* [What you are asked to do]
Return exactly the listing's lines, from its first line to the line holding "per-dataset loop with", ends included.
=== Records for processing ===
(** * Healthcare ingestion pipeline: model and verified properties

    Shallow embedding of
    - [healthcare_gd_to_s3.py]: the Drive -> S3 incremental ingest Lambda
      (routing rules, change detection, per-file transfer, Glue trigger);
    - [raw_to_refined.py]: the Glue job (column normalisation, the
      per-dataset loop with failure isolation);
    - [run_athena_sql.py]: the Lambda that runs the SQL files of a bucket
      through Athena, one after the other.

    Python [str] values are modelled as [string]; every character is a
    code point below 256.  On that range [str.lower], [str.strip], [\d]
    and [re.IGNORECASE] behave exactly as written out below. *)

From stdpp Require Import gmap strings list fin_maps pretty.
From Stdlib Require Import Ascii String.

Local Open Scope string_scope.
Local Open Scope list_scope.
Local Open Scope nat_scope.

(** ** Python string primitives *)
Module PyStr.

Definition code (c : ascii) : nat := nat_of_ascii c.

(** [str.lower] on one code point: A-Z, and the Latin-1 capitals
    U+00C0..U+00DE without the multiplication sign U+00D7. *)
Definition lower_char (c : ascii) : ascii :=
  let n := code c in
  if ((65 <=? n) && (n <=? 90)) || ((192 <=? n) && (n <=? 222) && negb (n =? 215))
  then ascii_of_nat (n + 32) else c.

Fixpoint lower (s : string) : string :=
  match s with
  | EmptyString => EmptyString
  | String c s' => String (lower_char c) (lower s')
  end.

(** Characters removed by [str.strip()] with no argument. *)
Definition is_space (c : ascii) : bool :=
  let n := code c in
  ((9 <=? n) && (n <=? 13)) || ((28 <=? n) && (n <=? 32)) || (n =? 133) || (n =? 160).

Fixpoint lstrip_by (p : ascii -> bool) (s : string) : string :=
  match s with
  | EmptyString => EmptyString
  | String c s' => if p c then lstrip_by p s' else s
  end.

(** Right strip as one pass: a character is dropped when it is
    strippable and everything after it has been dropped. *)
Fixpoint rstrip_by (p : ascii -> bool) (s : string) : string :=
  match s with
  | EmptyString => EmptyString
  | String c s' =>
      match rstrip_by p s' with
      | EmptyString => if p c then EmptyString else String c EmptyString
      | r => String c r
      end
  end.

Definition strip_by (p : ascii -> bool) (s : string) : string :=
  rstrip_by p (lstrip_by p s).

Definition strip (s : string) : string := strip_by is_space s.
===
* [Solution to the problem]
(** * Healthcare ingestion pipeline: model and verified properties

    Shallow embedding of
    - [healthcare_gd_to_s3.py]: the Drive -> S3 incremental ingest Lambda
      (routing rules, change detection, per-file transfer, Glue trigger);
    - [raw_to_refined.py]: the Glue job (column normalisation, the
      per-dataset loop with failure isolation);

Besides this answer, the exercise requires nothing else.